(** The loop [for key, value in list(data.items())] of [Dict.clean]. *)
Fixpoint Dict_clean_keys (self : Fields) (ats : list (string * child))
    (snapshot : list (string * value)) (data : list (string * value))
  : result (list (string * value)) :=
  match snapshot with
  | [] => Ok data
  | (key, v) :: rest =>
      if negb (additional_attrs self) && negb (dict_in key ats) then
        raise_Error key (Text "Field was not expected")
      else
        match dict_get key ats with
        | None => Dict_clean_keys self ats rest data
        | Some (_, clean_attr) =>
            r ← clean_attr v;
            Dict_clean_keys self ats rest (dict_set key r data)
        end
  end.

(** The loop [for attr in list(self.attrs.values())] of [Dict.clean]. *)
Fixpoint Dict_clean_attrs (ats : list (string * child))
    (data : list (string * value)) : result (list (string * value)) :=
  match ats with
  | [] => Ok data
  | (_, (attr, _)) :: rest =>
      if required attr && negb (dict_in (name attr) data) then
        raise_Error (name attr) (Text "This field is required")
      else if negb (dict_in (name attr) data) && has_default attr then
        Dict_clean_attrs rest (dict_set (name attr) (default attr) data)
      else Dict_clean_attrs rest data
  end.

(** [Dict.clean] *)
Definition Dict_clean (self : Fields) (ats : list (string * child))
    (data : value) : result value :=
  let data := if is_None data && negb (required self) then VDict [] else data in
  match data with
  | VDict d =>
      d ← Dict_clean_keys self ats d d;
      if negb (update self) then
        d ← Dict_clean_attrs ats d; Ok (VDict d)
      else Ok (VDict d)
  | _ => raise_Error (name self) (Text "A dict was expected")
  end.

(** [attr.clean(value)], dispatched on the class of [attr]. *)
Fixpoint clean (a : Attr) : value -> result value :=
  match a with
  | Node f its ats =>
      match cls_of f with
      | Any => Attribute_clean f
      | Str | Dir | File | IPAddr => Str_clean f
      | Bool => Bool_clean f
      | Int => Int_clean f
      | List => List_clean f (map (fun i => (fields i, clean i)) its)
      | Dict =>
          Dict_clean f
            (map (fun kc => match kc with
                            | (k, c) => (k, (fields c, clean c))
                            end) ats)
      end
  end.

(** ** validate *)

(** What [os.path.exists] and its kin take: a path, which is a string here,
    or an open file descriptor, which is an integer (a boolean among them).
    On anything else they raise [TypeError]; [bytes] and [os.PathLike]
    objects are not among the values. *)
Inductive path : Type :=
| PathStr (s : string)
| PathFd (fd : Z).

Definition as_path (v : value) : option path :=
  match v with
  | VStr s => Some (PathStr s)
  | VInt z => Some (PathFd z)
  | VBool b => Some (PathFd (Z.b2z b))
  | _ => None
  end.

(** What [validate] asks of the operating system and of the [ipaddress]
    module: [os.path.exists], [os.path.isdir], [os.path.isfile] on a path or
    a file descriptor, and whether [ipaddress.ip_address(value)] returns (it
    raises [ValueError] otherwise). *)
Record Env : Type :=
  { os_path_exists : path -> bool;
    os_path_isdir : path -> bool;
    os_path_isfile : path -> bool;
    ip_address_ok : value -> bool }.

Definition raise_if_any (verrors : ValidationErrors.t) : result unit :=
  if ValidationErrors.bool verrors then Raise (ExValidationErrors verrors)
  else Ok tt.

(** [Attribute.validate] *)
Definition Attribute_validate (self : Fields) (v : value) : result unit :=
  let verrors :=
    fold_left
      (fun verrors (check : validator) =>
         match check v with
         | Some what =>
             ValidationErrors.add verrors (name self)
               (Text ("Should be " ++ what)) EINVAL
         | None => verrors
         end)
      (validators self) ValidationErrors.empty in
  raise_if_any verrors.

(** [Dir.validate] *)
Definition Dir_validate (env : Env) (self : Fields) (v : value) : result unit :=
  let verrors := ValidationErrors.empty in
  verrors ←
    (if truthy v then
       match as_path v with
       | None => Raise (ExOther TypeError)
       | Some p =>
           if negb (os_path_exists env p) then
             Ok (ValidationErrors.add verrors (name self)
                   (Text "This path does not exist.") ENOENT)
           else if negb (os_path_isdir env p) then
             Ok (ValidationErrors.add verrors (name self)
                   (Text "This path is not a directory.") ENOTDIR)
           else Ok verrors
       end
     else Ok verrors);
  _ ← raise_if_any verrors;
  Attribute_validate self v.

(** [File.validate] *)
Definition File_validate (env : Env) (self : Fields) (v : value) : result unit :=
  let verrors := ValidationErrors.empty in
  verrors ←
    (if truthy v then
       match as_path v with
       | None => Raise (ExOther TypeError)
       | Some p =>
           if negb (os_path_exists env p) then
             Ok (ValidationErrors.add verrors (name self)
                   (Text "This path does not exist.") ENOENT)
           else if negb (os_path_isfile env p) then
             Ok (ValidationErrors.add verrors (name self)
                   (Text "This path is not a file.") EISDIR)
           else Ok verrors
       end
     else Ok verrors);
  _ ← raise_if_any verrors;
  Attribute_validate self v.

Try it:
Copy out the material word for word and line for line.

Expected answer:
(** The loop [for key, value in list(data.items())] of [Dict.clean]. *)
Fixpoint Dict_clean_keys (self : Fields) (ats : list (string * child))
    (snapshot : list (string * value)) (data : list (string * value))
  : result (list (string * value)) :=
  match snapshot with
  | [] => Ok data
  | (key, v) :: rest =>
      if negb (additional_attrs self) && negb (dict_in key ats) then
        raise_Error key (Text "Field was not expected")
      else
        match dict_get key ats with
        | None => Dict_clean_keys self ats rest data
        | Some (_, clean_attr) =>
            r ← clean_attr v;
            Dict_clean_keys self ats rest (dict_set key r data)
        end
  end.

(** The loop [for attr in list(self.attrs.values())] of [Dict.clean]. *)
Fixpoint Dict_clean_attrs (ats : list (string * child))
    (data : list (string * value)) : result (list (string * value)) :=
  match ats with
  | [] => Ok data
  | (_, (attr, _)) :: rest =>
      if required attr && negb (dict_in (name attr) data) then
        raise_Error (name attr) (Text "This field is required")
      else if negb (dict_in (name attr) data) && has_default attr then
        Dict_clean_attrs rest (dict_set (name attr) (default attr) data)
      else Dict_clean_attrs rest data
  end.

(** [Dict.clean] *)
Definition Dict_clean (self : Fields) (ats : list (string * child))
    (data : value) : result value :=
  let data := if is_None data && negb (required self) then VDict [] else data in
  match data with
  | VDict d =>
      d ← Dict_clean_keys self ats d d;
      if negb (update self) then
        d ← Dict_clean_attrs ats d; Ok (VDict d)
      else Ok (VDict d)
  | _ => raise_Error (name self) (Text "A dict was expected")
  end.

(** [attr.clean(value)], dispatched on the class of [attr]. *)
Fixpoint clean (a : Attr) : value -> result value :=
  match a with
  | Node f its ats =>
      match cls_of f with
      | Any => Attribute_clean f
      | Str | Dir | File | IPAddr => Str_clean f
      | Bool => Bool_clean f
      | Int => Int_clean f
      | List => List_clean f (map (fun i => (fields i, clean i)) its)
      | Dict =>
          Dict_clean f
            (map (fun kc => match kc with
                            | (k, c) => (k, (fields c, clean c))
                            end) ats)
      end
  end.

(** ** validate *)

(** What [os.path.exists] and its kin take: a path, which is a string here,
    or an open file descriptor, which is an integer (a boolean among them).
    On anything else they raise [TypeError]; [bytes] and [os.PathLike]
    objects are not among the values. *)
Inductive path : Type :=
| PathStr (s : string)
| PathFd (fd : Z).

Definition as_path (v : value) : option path :=
  match v with
  | VStr s => Some (PathStr s)
  | VInt z => Some (PathFd z)
  | VBool b => Some (PathFd (Z.b2z b))
  | _ => None
  end.

(** What [validate] asks of the operating system and of the [ipaddress]
    module: [os.path.exists], [os.path.isdir], [os.path.isfile] on a path or
    a file descriptor, and whether [ipaddress.ip_address(value)] returns (it
    raises [ValueError] otherwise). *)
Record Env : Type :=
  { os_path_exists : path -> bool;
    os_path_isdir : path -> bool;
    os_path_isfile : path -> bool;
    ip_address_ok : value -> bool }.

Definition raise_if_any (verrors : ValidationErrors.t) : result unit :=
  if ValidationErrors.bool verrors then Raise (ExValidationErrors verrors)
  else Ok tt.

(** [Attribute.validate] *)
Definition Attribute_validate (self : Fields) (v : value) : result unit :=
  let verrors :=
    fold_left
      (fun verrors (check : validator) =>
         match check v with
         | Some what =>
             ValidationErrors.add verrors (name self)
               (Text ("Should be " ++ what)) EINVAL
         | None => verrors
         end)
      (validators self) ValidationErrors.empty in
  raise_if_any verrors.

(** [Dir.validate] *)
Definition Dir_validate (env : Env) (self : Fields) (v : value) : result unit :=
  let verrors := ValidationErrors.empty in
  verrors ←
    (if truthy v then
       match as_path v with
       | None => Raise (ExOther TypeError)
       | Some p =>
           if negb (os_path_exists env p) then
             Ok (ValidationErrors.add verrors (name self)
                   (Text "This path does not exist.") ENOENT)
           else if negb (os_path_isdir env p) then
             Ok (ValidationErrors.add verrors (name self)
                   (Text "This path is not a directory.") ENOTDIR)
           else Ok verrors
       end
     else Ok verrors);
  _ ← raise_if_any verrors;
  Attribute_validate self v.

(** [File.validate] *)
Definition File_validate (env : Env) (self : Fields) (v : value) : result unit :=
  let verrors := ValidationErrors.empty in
  verrors ←
    (if truthy v then
       match as_path v with
       | None => Raise (ExOther TypeError)
       | Some p =>
           if negb (os_path_exists env p) then
             Ok (ValidationErrors.add verrors (name self)
                   (Text "This path does not exist.") ENOENT)
           else if negb (os_path_isfile env p) then
             Ok (ValidationErrors.add verrors (name self)
                   (Text "This path is not a file.") EISDIR)
           else Ok verrors
       end
     else Ok verrors);
  _ ← raise_if_any verrors;
  Attribute_validate self v.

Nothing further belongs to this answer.